[Excerpts from a dataset]

(* ===== verification/ReplayerSteps.v ===== *)
(** * One observed event, as a step

    [verdict_of] says in a few lines what an observed event means to a replay:
    fatal, past the end, consuming a recorded event (after dropping some), or
    unmatched.  [observe_done] is the theorem that [observe_event] implements
    it, keeps the invariant, and never panics. *)
From Stdlib Require Import ZArith Lia List Sorting.Sorted.
From stdpp Require Import base gmap list.
From S2P Require Import Prelude BTree Time Schedule ReplayCursor Replayer ReplayerInv.
Import Schedule ReplayCursor Replayer.
Open Scope Z_scope.

(** ** Resynchronizing *)

Lemma prefix_after_desync c obs e l ix :
  inner_data c = e :: l -> is_desync obs e = true ->
  prefix_contains c LOOKAHEAD_WINDOW (events_match obs) = Some ix ->
  (0 < ix < length (inner_data c))%nat.
Proof.
  intros Hc Hd (_ & v & Hv & Hm & _)%prefix_contains_Some. split.
  - destruct ix; [|lia]. rewrite Hc in Hv. injection Hv as <-. unfold events_match in Hm. by rewrite Hd in Hm.
  - by eapply lookup_lt_Some.
Qed.

Lemma resync_found bp ev sched n K S r obs e l ix in_hard :
  inv sched n K S r -> Z.of_nat (length sched) < 2 ^ 64 -> K + 2 + S < 2 ^ 64 ->
  pending_starts r = [] -> inner_data (cursor r) = e :: l -> is_desync obs e = true ->
  prefix_contains (cursor r) LOOKAHEAD_WINDOW (events_match obs) = Some ix ->
  exists c, let due := (due_starts (pos r + Z.of_nat ix) (background_starts r)).1 in
    let r' := skipped_to ix {| pos_event := ev; pos_record_event := pos r |} c r in
    resync_event bp ev obs true in_hard r =
      Done (if (0 <? length due)%nat && die_on_desync r then inl (Stop FatalDesync) else inr false, r') /\
    inv sched n (K + 2) S r' /\ all_left r' = all_left r.
Proof.
  intros Hi Hlen HK Hpend Hc Hd Hf. pose proof (prefix_after_desync _ _ _ _ _ Hc Hd Hf) as Hix.
  destruct (inv_stats_room sched n K S r Hi ltac:(lia)) as [Hs Hlt].
  unfold resync_event, check_fast_forward. rewrite Hf.
  destruct (count_done bp (count_fast_forward bp) _ (dettid obs) r ltac:(unfold counting; auto) Hs Hlt)
    as (c1 & -> & Hc1). cbn [mbind outcome_bind].
  assert (debug_assert_ bp (0 <? ix)%nat = Done tt) as ->.
  { rewrite (proj2 (Nat.ltb_lt _ _)) by lia. unfold debug_assert_. by destruct (debug_assertions bp). }
  cbn [mbind outcome_bind].
  destruct (count_done bp (count_deletion bp) _ (dettid obs)
    (set_cursor (drop_ (cursor (set_counts c1 r)) ix) (set_counts c1 r)) ltac:(unfold counting; auto) Hc1)
    as (c2 & -> & Hc2).
  { pose proof (inv_left _ _ _ _ _ Hi). rewrite length_all_left in *. lia. }
  cbn [mbind outcome_bind].
  assert (Hi2 : inv sched n (K + 2) S (set_counts c2 r)).
  { eapply inv_counts; [done|]. eapply stats_le_mono; [done|lia]. }
  destruct (retire_done bp sched n (K + 2) S (set_counts c2 r) ix ev Hi2 Hlen ltac:(lia) Hpend Hix)
    as (c & E & Hst).
  change (set_counts c2 _) with (set_cursor (drop_ (cursor (set_counts c2 r)) ix) (set_counts c2 r)).
  rewrite E. cbn [mbind outcome_bind]. exists c.
  destruct (skipped_to_inv sched n (K + 2) S (set_counts c2 r) ix
    {| pos_event := ev; pos_record_event := pos r |} c Hi2 Hpend ltac:(cbn; lia) Hst) as [Hi' Hall].
  split; [|split; [exact Hi'|exact Hall]].
  change (due_starts (pos (set_counts c2 r) + Z.of_nat ix) (background_starts (set_counts c2 r)))
    with (due_starts (pos r + Z.of_nat ix) (background_starts r)).
  change (die_on_desync (skipped_to _ _ _ _)) with (die_on_desync r).
  by destruct (_ && _).
Qed.
Lemma resync_none bp ev r obs b in_hard :
  b = false \/ prefix_contains (cursor r) LOOKAHEAD_WINDOW (events_match obs) = None ->
  resync_event bp ev obs b in_hard r = Done (inr in_hard, r).
Proof. unfold resync_event, check_fast_forward. intros [-> | ->]; [done|]. by destruct b. Qed.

What you are asked to do ::
Every line that contains the string "true" should be copied from the records.

Result ::
  inner_data c = e :: l -> is_desync obs e = true ->
  pending_starts r = [] -> inner_data (cursor r) = e :: l -> is_desync obs e = true ->
    resync_event bp ev obs true in_hard r =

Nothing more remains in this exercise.